BEGIN Listed entries

(** X9.  Pages are rasterized in the order of the selection, each at most
    once: the pages a run rasterizes are an initial stretch of the
    selected pages, and all of them when the run succeeds. *)
Theorem pages_rasterized_in_order (input_pdf output_pdf : str)
    (threshold dpi : Z) (page_range : option (list Z)) (mode : str)
    (compression : Z) (fs : filesystem) (tr : list event)
    (content : bytes) (doc : document B) :
  fs !! input_pdf = Some content →
  fitz_open B content = Some doc →
  let '(ok, _, tr') :=
    convert_pdf_to_bw B input_pdf output_pdf threshold dpi page_range mode
      compression fs tr in
  ∃ done,
    rasterized tr' = rasterized tr ++ done
    ∧ done `prefix_of` select_pages page_range (page_count B doc)
    ∧ (ok = true → done = select_pages page_range (page_count B doc)).
Proof.
  intros Hcontent Hdoc. unfold convert_pdf_to_bw.
  rewrite Hcontent, Hdoc.
  destruct (select_pages page_range (page_count B doc))
    as [|page_num rest] eqn:Hsel.
  { exists []. rewrite !rasterized_app. simpl. by rewrite !app_nil_r. }
  match goal with
  | |- context [process_pages B doc ?t ?d ?m ?c ?n ?i ?l ?acc ?tr] =>
      destruct (process_pages_rasterized doc t d m c n l i acc tr)
        as (done & Hdone & Hprefix & Hall);
      destruct (process_pages B doc t d m c n i l acc tr)
        as [[bw_images|] tr1]
  end; simpl in *.
  - rewrite rasterized_app in Hdone. simpl in Hdone.
    rewrite app_nil_r in Hdone.
    destruct (can_open_wb B output_pdf);
      [destruct (img2pdf_convert B bw_images)|];
      exists done; rewrite rasterized_app, Hdone; simpl;
      rewrite app_nil_r; split_and!; try done; intros _; by apply Hall.
  - rewrite rasterized_app in Hdone. simpl in Hdone.
    rewrite app_nil_r in Hdone.
    exists done. rewrite rasterized_app, Hdone. simpl.
    by rewrite app_nil_r.
Qed.

(** X10.  The document a successful run leaves at the output path is
    assembled from one image for each selected page, in the order of the
    selection, each the encoding of its page. *)
Theorem output_holds_selected_pages (input_pdf output_pdf : str)
    (threshold dpi : Z) (page_range : option (list Z)) (mode : str)
    (compression : Z) (fs fs' : filesystem) (tr tr' : list event)
    (content : bytes) (doc : document B) :
  fs !! input_pdf = Some content →
  fitz_open B content = Some doc →
  convert_pdf_to_bw B input_pdf output_pdf threshold dpi page_range mode
    compression fs tr = (true, fs', tr') →
  ∃ bw_images pdf,
    Forall2 (fun page_num img_bytes =>
               get_pixmap B doc page_num dpi
                 ≫= encode_page B threshold mode compression
               = Some img_bytes)
      (select_pages page_range (page_count B doc)) bw_images
    ∧ img2pdf_convert B bw_images = Some pdf
    ∧ fs' !! output_pdf = Some pdf.
Proof.
  intros Hcontent Hdoc Hrun.
  apply successful_run_writes_output in Hrun
    as (bw_images & pdf & Hencoded & Hpdf & ->).
  exists bw_images, pdf. split_and!; [|done|apply lookup_insert_eq].
  unfold encoded_pages in Hencoded. rewrite Hcontent in Hencoded.
  simpl in Hencoded. rewrite Hdoc in Hencoded. simpl in Hencoded.
  destruct (bool_decide _); [done|]. by apply mapM_Some.
Qed.

(** X11.  What the parser returns for a document passes the filter of the
    pipeline for that document unchanged. *)
Theorem parsed_pages_pass_filter
    (expression : str) (total_pages : Z) (pages : list Z) :
  parse_page_range expression total_pages = Ok pages →
  select_pages (Some pages) total_pages = pages.
Proof.
  intros Hparse. apply parse_page_range_in_document in Hparse. simpl.
  induction Hparse as [|i pages Hi _ IH]; [done|].
  unfold in_document in Hi. rewrite filter_cons_True by lia. by rewrite IH.
Qed.

Lemma process_pages_in_percent (doc : document B) (threshold dpi : Z)
    (mode : str) (compression num_pages : Z) (page_range : list Z) :
  ∀ idx bw_images tr,
    0 ≤ idx →
    idx + Z.of_nat (length page_range) ≤ num_pages →
    Forall in_percent tr →
    Forall in_percent
      (process_pages B doc threshold dpi mode compression num_pages idx
         page_range bw_images tr).2.
Proof.
  induction page_range as [|page_num rest IH];
    intros idx bw_images tr Hidx Hlength Htr; [done|].
  simpl in Hlength.
  assert (Forall in_percent
            (tr ++ [Progress (idx + 1) num_pages
                      (MsgPage (idx + 1) num_pages (page_num + 1));
                    LoadPage page_num])) as Htr1.
  { apply Forall_app. split; [done|]. repeat constructor; simpl; lia. }
  simpl. destruct (get_pixmap B doc page_num dpi) as [img|]; [|done].
  destruct (encode_page B threshold mode compression img); [|done].
  apply IH; [lia|lia|done].
Qed.

(** X12.  Every progress report of a run lies between 0 and 100 per
    cent. *)
Theorem progress_within_bounds (input_pdf output_pdf : str)
    (threshold dpi : Z) (page_range : option (list Z)) (mode : str)
    (compression : Z) (fs : filesystem) (tr : list event) :
  Forall in_percent tr →
  Forall in_percent
    (convert_pdf_to_bw B input_pdf output_pdf threshold dpi page_range mode
       compression fs tr).2.
Proof.
  intros Htr. unfold convert_pdf_to_bw.
  assert (∀ tr0 num m, 0 ≤ num ≤ 1 → Forall in_percent tr0 →
            Forall in_percent (tr0 ++ [Progress num 1 m])) as Hreport.
  { intros tr0 num m Hnum Htr0. apply Forall_app. split; [done|].
    repeat constructor; simpl; lia. }
  destruct (fs !! input_pdf) as [content|]; simpl;
    [|by apply Hreport; [lia|apply Hreport; [lia|]]].
  destruct (fitz_open B content) as [doc|]; simpl;
    [|by apply Hreport; [lia|apply Hreport; [lia|]]].
  destruct (select_pages page_range (page_count B doc))
    as [|page_num rest] eqn:Hsel;
    [by apply Hreport; [lia|apply Hreport; [lia|]]|].
  match goal with
  | |- context [process_pages B doc ?t ?d ?m ?c ?n ?i ?l ?acc ?tr] =>
      pose proof (process_pages_in_percent doc t d m c n l i acc tr)
        as Hpages;
      destruct (process_pages B doc t d m c n i l acc tr)
        as [[bw_images|] tr1]
  end; simpl in Hpages.
  - destruct (can_open_wb B output_pdf);
      [destruct (img2pdf_convert B bw_images)|];
      apply Hreport; try lia; apply Hpages; try lia;
      by apply Hreport; [lia|].
  - apply Hreport; [lia|]. apply Hpages; try lia. by apply Hreport; [lia|].
Qed.

End PipelineExtras.

Lemma only_output_written_witness :
  (convert_pdf_to_bw (byte_document true) "in.pdf" "out.pdf" 180 300 None
     "bw" 95 two_files []).1.2 !! of_string "in.pdf"
  = two_files !! of_string "in.pdf".
Proof.
  apply (only_output_written (byte_document true)).
  - vm_compute. discriminate.
  - apply (bool_decide_unpack _). vm_compute. exact I.
Defined.

Lemma pages_rasterized_in_order_witness :
  let '(ok, _, tr') :=
    convert_pdf_to_bw (byte_document true) "in.pdf" "out.pdf" 180 300
      (Some [1; 0; 1; 9]) "bw" 95 two_files [] in
  ∃ done,
    rasterized tr' = rasterized [] ++ done
    ∧ done `prefix_of` select_pages (Some [1; 0; 1; 9])
                         (page_count (byte_document true)
                            [Byte.x10; Byte.xc8])
    ∧ (ok = true → done = select_pages (Some [1; 0; 1; 9])
                            (page_count (byte_document true)
                               [Byte.x10; Byte.xc8])).
Proof.
  apply (pages_rasterized_in_order (byte_document true) "in.pdf" "out.pdf"
           180 300 (Some [1; 0; 1; 9]) "bw" 95 two_files []
           [Byte.x10; Byte.xc8] [Byte.x10; Byte.xc8]).
  - vm_compute. reflexivity.
  - reflexivity.
Defined.

Lemma output_holds_selected_pages_witness :
  ∃ bw_images pdf,
    Forall2 (fun page_num img_bytes =>
               get_pixmap (byte_document true) [Byte.x10; Byte.xc8]
                 page_num 300
                 ≫= encode_page (byte_document true) 180 "bw" 95
               = Some img_bytes)
      (select_pages (Some [1; 0]) 2) bw_images
    ∧ img2pdf_convert (byte_document true) bw_images = Some pdf
    ∧ <[of_string "out.pdf" := [Byte.xff; Byte.x00]]> two_files
        !! of_string "out.pdf" = Some pdf.
Proof.
  apply (output_holds_selected_pages (byte_document true) "in.pdf" "out.pdf"
           180 300 (Some [1; 0]) "bw" 95 two_files
           (<[of_string "out.pdf" := [Byte.xff; Byte.x00]]> two_files) []
           (snd (convert_pdf_to_bw (byte_document true) "in.pdf" "out.pdf"
                   180 300 (Some [1; 0]) "bw" 95 two_files []))
           [Byte.x10; Byte.xc8] [Byte.x10; Byte.xc8]).
  - vm_compute. reflexivity.
  - reflexivity.
  - vm_compute. reflexivity.
Defined.

Lemma parsed_pages_pass_filter_witness :
  select_pages (Some [1; 2; 3; 4]) 5 = [1; 2; 3; 4].
Proof.
  apply (parsed_pages_pass_filter "2-9" 5).
  vm_compute. reflexivity.
Defined.

Lemma progress_within_bounds_witness :
  Forall in_percent
    (convert_pdf_to_bw (byte_document true) "in.pdf" "out.pdf" 180 300 None
       "bw" 95 two_files []).2.
Proof.
  apply (progress_within_bounds (byte_document true)).
  constructor.
Defined.

(** ** More on paths *)

Section PathExtras.
Import PyStr posixpath.
#[local] Arguments Ascii.eqb : simpl never.

(** There is one way to cut a string at the last occurrence of a
    character. *)
Lemma last_occurrence_unique (c : ascii) (h h' t t' : list ascii) :
  h ++ c :: t = h' ++ c :: t' → c ∉ t → c ∉ t' → h = h' ∧ t = t'.
Proof.
  intros Heq Ht Ht'.
  apply app_eq_inv in Heq as [(k & -> & Hk)|(k & -> & Hk)].
  - destruct k as [|x k]; simpl in Hk.
    + injection Hk as ->. by rewrite app_nil_r.
    + injection Hk as -> ->. destruct Ht'. set_solver.
  - destruct k as [|x k]; simpl in Hk.
    + injection Hk as ->. by rewrite app_nil_r.
    + injection Hk as -> ->. destruct Ht. set_solver.
Qed.

Lemma rfind_last (c : ascii) (h t : list ascii) :
  c ∉ t → rfind c (h ++ c :: t) = Z.of_nat (length h).
Proof.
  intros Ht.
  destruct (rfind_split c (h ++ c :: t))
    as [[_ Hnot]|(h' & t' & Heq & -> & Ht')].
  - destruct Hnot. set_solver.
  - by apply last_occurrence_unique in Heq as [-> _].
Qed.

Lemma basename_app (h t : list ascii) :
  sep ∉ t → basename (h ++ sep :: t) = t.
Proof. intros Ht. unfold basename. by rewrite rfind_last, from_app. Qed.

Lemma basename_plain (t : list ascii) : sep ∉ t → basename t = t.
Proof.
  intros Ht. unfold basename.
  destruct (rfind_split sep t) as [[-> _]|(h & t' & -> & _ & _)]; [done|].
  destruct Ht. set_solver.
Qed.

Lemma basename_spec (p : str) :
  ∃ head, p = head ++ basename p
          ∧ (truthy head = true → endswith_sep head = true)
          ∧ sep ∉ basename p.
Proof.
  destruct (rfind_split sep p) as [[Hr Hnot]|(h & t & -> & _ & Hnot)].
  - exists []. rewrite basename_plain by done. by split_and!.
  - exists (h ++ [sep]). rewrite basename_app by done.
    split_and!; [by rewrite <- (assoc_L (++))| |done].
    intros _. unfold endswith_sep. by rewrite rev_app_distr.
Qed.

(** X13.  The base name of a path is what follows its last slash: the
    path is a head, empty or ending in a slash, followed by the base
    name, and the base name holds no slash. *)
Theorem basename_after_last_slash (p : str) :
  ∃ head, p = head ++ basename p
          ∧ (truthy head = true → endswith_sep head = true)
          ∧ sep ∉ basename p.
Proof. apply basename_spec. Qed.

Lemma from_length (h t : list ascii) :
  from (Z.of_nat (length h)) (h ++ t) = t.
Proof. unfold from. rewrite Nat2Z.id. apply drop_app_length. Qed.

Lemma splitext_spec (p : str) :
  (splitext p).1 ++ (splitext p).2 = p
  ∧ match (splitext p).2 with
    | [] => True
    | c :: t => c = extsep ∧ (extsep ∉ t) ∧ sep ∉ t
    end.
Proof.
  split; [apply splitext_app|]. unfold splitext.
  destruct (_ && _) eqn:Hcond; simpl; [|done].
  apply andb_true_iff in Hcond as [Hlt _]. apply Z.ltb_lt in Hlt.
  destruct (rfind_split extsep p) as [[Hr _]|(h & t & -> & Hr & Ht)].
  { rewrite Hr in Hlt.
    destruct (rfind_split sep p) as [[Hs _]|(? & ? & _ & Hs & _)]; lia. }
  rewrite Hr in *. rewrite from_length. split_and!; [done..|].
  destruct (rfind_split sep (h ++ extsep :: t))
    as [[_ Hnot]|(h' & t' & Heq & Hs & Ht')].
  - intros Hin. destruct Hnot. set_solver.
  - rewrite Hs in Hlt.
    apply app_eq_inv in Heq as [(k & -> & Hk)|(k & -> & Hk)].
    + destruct k as [|x k]; simpl in Hk.
      * unfold sep, extsep in Hk. discriminate.
      * injection Hk as _ ->. intros Hin. destruct Ht'. set_solver.
    + rewrite length_app in Hlt. lia.
Qed.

END Listed entries

◆ Instructions for the task: Copy each line of the entries that includes the word "discriminate".

◆ Task answer:
  - vm_compute. discriminate.
      * unfold sep, extsep in Hk. discriminate.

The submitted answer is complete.